Le C.O.D. antéposé, éventuellement sous la forme du pronom relatif que, entraîne de moins en moins souvent l’accord du participe passé conjugué avec l’auxiliaire avoir :
« Il y a des choses que je savais et que je n’ai pas mis dans mon livre. »
« La betterave qui a sauté du camion, je me la suis pris en plein front. »
« La directrice de la pension s’est pris d’affection pour Marianne Oswald. »
« Elle ne s’est jamais plaint. »
« Je suis vraiment content que tu évoques Annie Ernaux, que j’ai récemment découvert avec La place. »

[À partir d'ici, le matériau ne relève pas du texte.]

Definition Poller_HasChannel (l c : nat) : M World bool :=
  ch ← get_chan c;
  lp ← get_loop l;
  mret (bool_decide (ep_channels_ (el_poller_ lp) !! ch_fd_ ch = Some c)).

(** [fill_actives]: for every ready event, store its mask into the channel
    it points to and collect the channel. *)
Fixpoint fill_actives (evs : list (Z * nat)) (actives : list nat) : M World (list nat) :=
  match evs with
  | [] => mret actives
  | (ev, c) :: evs' =>
      _ ← get_chan c;
      alter_chan (set_ch_revents_ (wrap_s 4 ev)) c ;;
      fill_actives evs' (actives ++ [c])
  end.

(** [Poll]: returns the new [actives] and the time.  [1.5 * n_readys] is
    exact in a [double] for every [int], so its conversion to [size_t] is
    the integer quotient. *)
Definition EPoller_Poll (l : nat) (timeout_ms : Z) (actives : list nat) : M World (Z * list nat) :=
  lp ← get_loop l;
  let ep := el_poller_ lp in
  r ← syscall (EpollWait (ep_epoll_fd_ ep) (ep_events_size ep) timeout_ms);
  let n_readys := r_ret r in
  t ← now;
  if 0 <? n_readys then
    actives' ← fill_actives (take (Z.to_nat n_readys) (r_events r)) actives;
    when (ep_events_size ep =? n_readys)
      (alter_poller (set_ep_events_size (3 * n_readys / 2)) l) ;;
    mret (t, actives')
  else if n_readys =? 0 then mret (t, actives)
  else
    e ← errno;
    if negb (e =? EINTR) then critical else mret (t, actives).
End operations.

(** ** The interest list *)

(** An epoll_ctl(2) call that fits the interest list it meets: the kernel
    never has a reason to answer EEXIST or ENOENT. *)
Definition ctl_fits (epfd : Z) (h : list event) (c : call) : Prop :=
  match c with
  | EpollCtl ep op fd _ _ =>
      ep = epfd →
      if op =? EPOLL_CTL_ADD then interest epfd h !! fd = None
      else is_Some (interest epfd h !! fd)
  | _ => True
  end.

(** Every epoll_ctl call of a history fitted when it was made. *)
Definition ctl_ok (epfd : Z) (h : list event) : Prop :=
  ∀ h1 c r h2, h = h1 ++ Sys c r :: h2 → ctl_fits epfd h1 c.

Lemma interest_snoc epfd h e :
  interest epfd (h ++ [e]) = interest_step epfd (interest epfd h) e.
Proof. by rw /interest foldl_app. Qed.

Lemma ctl_ok_snoc epfd h e :
  ctl_ok epfd h → (∀ c r, e = Sys c r → ctl_fits epfd h c) → ctl_ok epfd (h ++ [e]).
Proof.
  intros Hok He h1 c r h2 Heq.
  destruct (decide (h2 = [])) as [->|Hne].
  - apply app_inj_tail in Heq as [<- ->]. eauto.
  - destruct (exists_last Hne) as (h2' & e' & ->).
    rw app_comm_cons app_assoc in Heq. apply app_inj_tail in Heq as [-> _]. eauto.
Qed.

(** ** The invariant *)

Section invariant.

(** What the interest list holds for a registered channel. *)
Definition registration (w : World) (c : nat) : option (Z * nat) :=
  ch ← w_chans w !! c;
  if ch_index_ ch =? kAddedChannel then Some (wrap_u 4 (ch_events_ ch), c) else None.
(* ===== verification/Sample.v ===== *)
(** * Sample: a small concrete world

    One loop on thread 0 with its wakeup and timer channels and one
    connection, before any channel was registered.  It shows that the
    hypotheses of the theorems can be met and serves to run the definitions
    on concrete inputs. *)

From S2P Require Import Prelude Buffer World Kernel Poller Channel.

(** A loop none of whose channels was registered. *)
Lemma poller_inv_fresh l w :
  (∀ lp, w_loops w !! l = Some lp → ep_channels_ (el_poller_ lp) = ∅) →
  (∀ c ch, w_chans w !! c = Some ch → ch_index_ ch = kNewChannel) →
  forallb quiet (w_hist w) = true → poller_inv None l w.
Proof.
  intros Hm Hch Hq. assert (∀ epfd, interest epfd (w_hist w) = ∅) as Hi.
  { intros epfd. by apply (interest_quiet epfd []). }
  split.
  - intros lp fd c Hl. by rw (Hm lp Hl) lookup_empty.
  - intros lp c ch _ Hc _ Hn. by destruct (Hn (Hch c ch Hc)).
  - intros lp fd Hl. by rw (Hm lp Hl) lookup_empty Hi lookup_empty.
  - intros lp _. apply (ctl_ok_quiet _ []); [done|]. intros h1 c r h2 H.
    by destruct h1.
Qed.

Definition sample_timer_queue : TimerQueue := mkTimerQueue 5 3 [] false ∅ [].

Definition sample_loop : EventLoop :=
  mkEventLoop false false 0 false (EPoller_new 3) 0 [] None false [] 4 2 sample_timer_queue.

Definition sample_buffer : Buffer := mkBuffer (replicate 1032 Byte.x00) kCheapPrepend kCheapPrepend.

Definition sample_conn : TcpConnection :=
  mkTcpConnection 1 "conn" 9 10 [] [] Connecting true 16 (Some 7%nat)
    (Some (UserCb 5)) (Some (UserCloseCb 6)) (Some DefaultCb) (Some 8%nat)
    sample_buffer sample_buffer.

Definition sample_world : World :=
  mkWorld 0 0 []
    {[ 2%nat := Channel_new 1 4; 3%nat := Channel_new 1 5; 10%nat := Channel_new 1 9 ]}
    ∅ {[ 1%nat := sample_loop ]} {[ 20%nat := sample_conn ]} ∅ ∅ {[ 0%nat := 1%nat ]} 0 0.

Lemma sample_channel c ch :
  w_chans sample_world !! c = Some ch →
  (c, ch) ∈ [(2%nat, Channel_new 1 4); (3%nat, Channel_new 1 5); (10%nat, Channel_new 1 9)].
Proof.
  unfold sample_world; cbn [w_chans]. intros H. repeat apply lookup_insert_Some in H as [[<- <-]|[_ H]]; [set_solver..|]. apply lookup_singleton_Some in H as [<- <-]. set_solver.
Qed.

Lemma sample_poller_inv : poller_inv None 1 sample_world.
Proof.
  apply poller_inv_fresh; [|intros c ch H%sample_channel; set_solver|done].
  by intros lp [= <-].
Qed.
(** An operation that keeps the loop and descriptor of its channel keeps
    the loop in order. *)
Lemma loop_ok_frame l c ch ch' w w' :
  loop_ok l w → poller_inv None l w' → chan_frame l c ch' w w' →
  w_chans w !! c = Some ch → ch_loop_ ch' = ch_loop_ ch → ch_fd_ ch' = ch_fd_ ch →
  loop_ok l w' ∧ (∀ c', removable l c' w → removable l c' w').
Proof.
  intros [Hinv (lp & Hl & Ht) Hfds] Hinv' [Htid _ _ Hch [m Hlo] _] Hc Hlo' Hfd'. split.
  - split; [done| |].
    + exists (with_channels m lp). rw Hlo lookup_alter_eq Hl Htid. done.
    + assert (∀ c0 ch0, w_chans w' !! c0 = Some ch0 → ∃ ch1, w_chans w !! c0 = Some ch1 ∧
        ch_loop_ ch1 = ch_loop_ ch0 ∧ ch_fd_ ch1 = ch_fd_ ch0) as Hback.
      { intros c0 ch0. rw Hch lookup_insert. case_decide; simplify_eq; [|eauto].
        intros [= <-]. eauto. }
      intros c1 c2 ch1 ch2 (d1 & ? & ? & ?)%Hback (d2 & ? & ? & ?)%Hback ? ? ?.
      eapply (Hfds c1 c2 d1 d2); congruence.
  - intros c' Hr lp'. rw Hlo lookup_alter_eq Hl. intros [= <-]. simpl. by apply Hr.
Qed.

(** The abstract state after channel [c] became [ch']. *)
Lemma abs_insert l c ch' w w' :
  w_chans w' = <[c := ch']> (w_chans w) → ch_loop_ ch' = l →
  abs_reactor l w' = <[c := (abs_view (ch_index_ ch'), ch_events_ ch')]> (abs_reactor l w).
Proof.
  intros Hch Hl. rw /abs_reactor Hch. apply map_eq. intros c0.
  rw lookup_omap !lookup_insert. case_decide; [|by rw lookup_omap].
  by rw /= /abs_chan Hl Nat.eqb_refl.
Qed.

Lemma ready_index l c ch lp w :
  chan_ready l c ch lp w →
  ch_index_ ch = kNewChannel ∨ ch_index_ ch = kAddedChannel ∨ ch_index_ ch = kDeletedChannel.
Proof.
  intros [Hinv Hc Hcl Hl _ _].
  destruct (decide (ch_index_ ch = kNewChannel)) as [|Hn]; [by left|right].
  pose proof (pi_chan _ _ _ Hinv lp c ch Hl Hc Hcl Hn) as Hm.
  destruct (pi_map _ _ _ Hinv lp _ c Hl Hm) as (ch0 & ? & _ & _ & Hidx). by simplify_eq.
Qed.

Lemma abs_view_next ch :
  ch_index_ ch = kNewChannel ∨ ch_index_ ch = kAddedChannel ∨ ch_index_ ch = kDeletedChannel →
  abs_view (next_index ch) = next_view (abs_view (ch_index_ ch)) (ch_events_ ch).
Proof.
  rw /next_index /abs_view /next_view /IsNoneEvent. intros [-> |[-> | ->]]; try done.
  simpl. by destruct (ch_events_ ch =? kNoneEvent).
Qed.

Section refinement.
Context {os : OS} `{!EpollDelOk os, !EpollCtlRet os}.
Implicit Types w : World.

(** What one operation leaves behind. *)
Definition op_post (l : nat) (s' : reactor) (w w' : World) : Prop :=
  loop_ok l w' ∧ abs_reactor l w' = s' ∧ (∀ c, removable l c w → removable l c w') ∧
  ∀ c, (λ ch, (ch_loop_ ch, ch_fd_ ch)) <$> w_chans w' !! c =
       (λ ch, (ch_loop_ ch, ch_fd_ ch)) <$> w_chans w !! c.

Lemma op_post_intro l c ch ch' s' w w' :
  loop_ok l w → poller_inv None l w' → chan_frame l c ch' w w' →
  w_chans w !! c = Some ch → ch_loop_ ch = l → ch_loop_ ch' = l → ch_fd_ ch' = ch_fd_ ch →
  s' = <[c := (abs_view (ch_index_ ch'), ch_events_ ch')]> (abs_reactor l w) →
  op_post l s' w w'.
Proof.
  intros Hok Hinv' Hf Hc Hcl Hcl' Hfd ->.
  destruct (loop_ok_frame l c ch ch' w w') as [Hok' Hrem]; try done; [congruence|].
  pose proof (cf_chans _ _ _ _ _ Hf) as Hch. split_and!; try done.
  - by apply abs_insert.
  - intros c0. rw Hch lookup_insert. case_decide; [subst c0|done]. by rw Hc /= Hcl' Hcl Hfd.
Qed.

Lemma exec_op_ok l o s' w :
  loop_ok l w → (∀ c, o = OpRemove c → removable l c w) →
  spec_op o (abs_reactor l w) = Some s' →
  wp (exec_op o) (λ _ w', op_post l s' w w') only_exit w.
Proof.
  intros Hok Hrem Hspec. destruct o as [m c|c]; simpl in Hspec.
  - apply bind_Some in Hspec as ([v e] & (ch & Hc & Hcl & [= -> ->])%abs_lookup & [= <-]).
    destruct (loop_ok_ready l c ch w) as [lp Hr]; [done..|]. rw exec_mask.
    eapply wp_conseq; [by apply (change_events_ok _ l c ch lp)|].
    intros [] w' (lp' & Hr' & Hf).
    eapply (op_post_intro l c ch); [done|apply Hr'|done..|].
    do 2 f_equal. symmetry. apply abs_view_next. exact (ready_index l c ch lp w Hr).
  - apply bind_Some in Hspec as ([v e] & (ch & Hc & Hcl & [= -> ->])%abs_lookup & Hspec).
    destruct (Z.eqb_spec (ch_events_ ch) kNoneEvent) as [Hz|]; simplify_eq.
    destruct (loop_ok_ready (ch_loop_ ch) c ch w) as [lp Hr]; [done..|].
    eapply wp_mono; [apply (RemoveFromLoop_ok (ch_loop_ ch) c ch lp); [done| |]| |done].
    + by apply Z.eqb_eq.
    + apply (Hrem c eq_refl). apply Hr.
    + intros [] w' [Hinv' Hf]. by eapply (op_post_intro _ c ch).
Qed.

(** The armed part of the abstract reactor is the interest list. *)
Lemma interest_armed l lp w fd x :
  loop_ok l w → w_loops w !! l = Some lp →
  interest (ep_epoll_fd_ (el_poller_ lp)) (w_hist w) !! fd = Some x ↔
  armed_entry l w (abs_reactor l w) fd x.
Proof.
  intros Hok Hl. pose proof (lo_inv _ _ Hok) as Hinv. destruct x as [ev c]. split.
  - intros Hi. destruct (interest_live l lp fd ev c w) as (ch & Hc & Hfd & Hcl & Hix & ->); [done..|].
    exists ch, (ch_events_ ch). split_and!; try done. simpl. apply abs_lookup.
    exists ch. by rw Hix.
  - intros (ch & e & Hc & Hcl & Hfd & (ch' & Hc' & _ & [= Hv ->])%abs_lookup & Hev). simpl in *.
    simplify_eq. unfold abs_view in Hv.
    destruct (Z.eqb_spec (ch_index_ ch) kAddedChannel) as [Hix|]; [|by destruct (_ =? _)].
    pose proof (pi_interest _ _ _ Hinv lp (ch_fd_ ch) Hl) as Hi.
    rw (pi_chan _ _ _ Hinv lp c ch) // in Hi; [by rw Hix|].
    by rw /= /registration Hc /= Hix in Hi.
Qed.

Lemma exec_ops_ok l ops s' w :
  loop_ok l w → (∀ c, OpRemove c ∈ ops → removable l c w) →
  spec_ops ops (abs_reactor l w) = Some s' →
  wp (for_each ops exec_op) (λ _ w', op_post l s' w w') only_exit w.
Proof.
  revert w. induction ops as [|o ops IH]; intros w Hok Hrem Hspec; simpl in *.
  { wp_step. by simplify_eq. }
  apply bind_Some in Hspec as (s1 & Ho & Hspec). wp_step.
  eapply wp_conseq; [apply (exec_op_ok l o s1)|]; [done| |done|].
  { intros c ->. apply Hrem. by left. }
  intros [] w1 (Hok1 & <- & Hrem1 & Hk1).
  eapply wp_conseq; [apply IH; [done| |done]|].
  { intros c Hc. apply Hrem1, Hrem. by right. }
  intros [] w' (Hok' & Habs' & Hrem' & Hk'). split_and!; auto. intros c. by rw Hk'.
Qed.

(** C6: any sequence of mask changes and removals on a loop's channels that
    the abstract reactor allows runs without a failed assertion or undefined
    behaviour (at worst the process exits because the kernel refuses an
    epoll_ctl), ends in the abstract state computed by [spec_ops], leaves in
    the kernel's interest list exactly the armed channels under their
    descriptors and masks, and has made only epoll_ctl calls that fitted the
    interest list they met. *)
Theorem reactor_refines l ops s' w :
  loop_ok l w → (∀ c, OpRemove c ∈ ops → removable l c w) →
  spec_ops ops (abs_reactor l w) = Some s' →
  wp (for_each ops exec_op) (λ _ w', loop_ok l w' ∧ abs_reactor l w' = s' ∧
    ∀ lp, w_loops w' !! l = Some lp →
      let epfd := ep_epoll_fd_ (el_poller_ lp) in
      (∀ fd x, interest epfd (w_hist w') !! fd = Some x ↔ armed_entry l w s' fd x) ∧
      ctl_ok epfd (w_hist w')) only_exit w.
Proof.
  intros Hok Hrem Hspec. eapply wp_conseq; [by apply (exec_ops_ok l ops s')|].
  intros [] w' (Hok' & Habs & _ & Hk). split_and!; try done. intros lp Hl. split.
  - intros fd x. rw (interest_armed l lp w') // Habs. rw /armed_entry.
    specialize (Hk x.2).
    split; intros (ch & e & Hc & Hcl & Hfd & Hs & Hev); rw Hc /= in Hk;
      apply eq_sym in Hk + idtac; apply fmap_Some in Hk as (ch' & Hc' & [= ? ?]);
      exists ch', e; split_and!; congruence.
  - apply (pi_ctl _ _ _ (lo_inv _ _ Hok')). done.
Qed.
End refinement.

(** The sample world with a connection being read, written, closed and
    removed while the wakeup channel stays armed. *)
Definition sample_ops : list chan_op :=
  [OpMask EnableRead 2; OpMask EnableRead 10; OpMask EnableWrite 10; OpMask DisableWrite 10;
   OpMask DisableAll 10; OpRemove 10].

Definition sample_final : reactor :=
  {[ 2%nat := (Armed, 3); 3%nat := (Absent, 0); 10%nat := (Absent, 0) ]}.

Lemma sample_loop_ok : loop_ok 1 sample_world.
Proof.
  split; [exact sample_poller_inv|by exists sample_loop|].
  intros c1 c2 ch1 ch2 H1%sample_channel H2%sample_channel _ _.
  rw !elem_of_cons in H1 H2. intros Hfd.
  destruct H1 as [[= -> ->]|[[= -> ->]|[[= -> ->]|H1%elem_of_nil]]], H2 as [[= -> ->]|[[= -> ->]|[[= -> ->]|H2%elem_of_nil]]]; done.
Qed.

Lemma reactor_refines_witness :
  wp (for_each sample_ops (exec_op (os := sample_os))) (λ _ w',
    loop_ok 1 w' ∧ abs_reactor 1 w' = sample_final ∧
    ∀ lp, w_loops w' !! 1%nat = Some lp →
      let epfd := ep_epoll_fd_ (el_poller_ lp) in
      (∀ fd x, interest epfd (w_hist w') !! fd = Some x ↔
         armed_entry 1 sample_world sample_final fd x) ∧
      ctl_ok epfd (w_hist w')) only_exit sample_world.
Proof.
  apply (reactor_refines 1 sample_ops sample_final sample_world).
  - exact sample_loop_ok.
  - intros c _ lp [= <-]. done.
  - by vm_compute.
Defined.

(** ** Polling *)

Section polling.
Context {os : OS} `{!EpollWaitOk os}.

Lemma grown_spec size n :
  0 < size → n ≤ size →
  0 < grown size n ∧ size ≤ grown size n ∧ (32 ≤ size → size < grown size n ↔ n = size).
Proof.
  intros Hs Hn. rw /grown.
  destruct (Z.ltb_spec 0 n), (Z.eqb_spec size n); simpl; [|lia..]. subst.
  pose proof (Z.div_mod (3 * n) 2 ltac:(done)). pose proof (Z.mod_pos_bound (3 * n) 2 ltac:(done)).
  lia.
Qed.

(** C36: [Poll] returns the channels of the ready events, each once; every
    one of them is a live channel of this loop that is armed, and now holds
    the kernel's mask; all other channels are untouched, the three views
    still agree, and the event buffer grows by half exactly when it was
    filled.  The only way to fail is the exit after an error of epoll_wait
    other than EINTR. *)
Theorem poll_reports_live_channels l lp timeout w :
  poller_inv None l w → w_loops w !! l = Some lp → 0 < ep_events_size (el_poller_ lp) →
  let k := EpollWait (ep_epoll_fd_ (el_poller_ lp)) (ep_events_size (el_poller_ lp)) timeout in
  let rep := os_reply (w_hist w) k in
  wp (EPoller_Poll l timeout [])
    (λ r w', r.2 = (r_events rep).*2 ∧ NoDup r.2 ∧
       (∀ ev c, (ev, c) ∈ r_events rep → ∃ ch, w_chans w !! c = Some ch ∧
          ch_loop_ ch = l ∧ abs_view (ch_index_ ch) = Armed ∧
          w_chans w' !! c = Some (set_ch_revents_ (wrap_s 4 ev) ch)) ∧
       (∀ c, c ∉ r.2 → w_chans w' !! c = w_chans w !! c) ∧
       poller_inv None l w' ∧
       ∃ lp', w_loops w' !! l = Some lp' ∧
         let old := ep_events_size (el_poller_ lp) in
         let new := ep_events_size (el_poller_ lp') in
         0 < new ∧ old ≤ new ∧ (32 ≤ old → old < new ↔ r_ret rep = old))
    (λ f w', f = Exit2 ∧ r_ret rep < 0 ∧ w_errno w' ≠ EINTR) w.
Proof.
  intros Hinv Hl Hsize k rep.
  eapply wp_conseq; [by apply (EPoller_Poll_ok l lp)|]. fold k rep.
  intros r w' (Hr & Hnd & Hev & [Hinv' Hch Hlo _ _ _ _]). split_and!; try done.
  - intros ev c Hin. destruct (Hev ev c Hin) as (ch & ? & ? & Hix & ?). exists ch. by rw Hix.
  - intros c Hc. rw Hch. apply store_revents_notin. by rw -Hr.
  - exists (with_events_size (grown (ep_events_size (el_poller_ lp)) (r_ret rep)) lp).
    rw Hlo lookup_insert_eq. split; [done|]. simpl. apply grown_spec; [done|].
    by destruct (epoll_wait_ok (w_hist w) (ep_epoll_fd_ (el_poller_ lp)) _ timeout Hsize).
Qed.
End polling.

« Dans aucune des lettres que j’ai écrits, je n’ai demandé l’interdiction de ce reportage. » Mais peut-être faudrait-il transcrire cette phrase en dépossédant le participe écrit de toute marque d’accord, y compris celle du pluriel : « aucune des lettres que j’ai écrit » ?
« Je vais vous répéter exactement la phrase qu’il a dit. »
« Les librairies de centre-ville sont soumis à des loyers exorbitants. » (Entendu sur France Culture le 24 avril 2010. L’interviewée a prononcé : « soumi’ à ».)
Plus aucune femme ne dit : « Ce qui m’a séduite dans ce livre, c’est… », etc. Non, les femmes disent maintenant : « Ce qui m’a séduit dans ce livre ».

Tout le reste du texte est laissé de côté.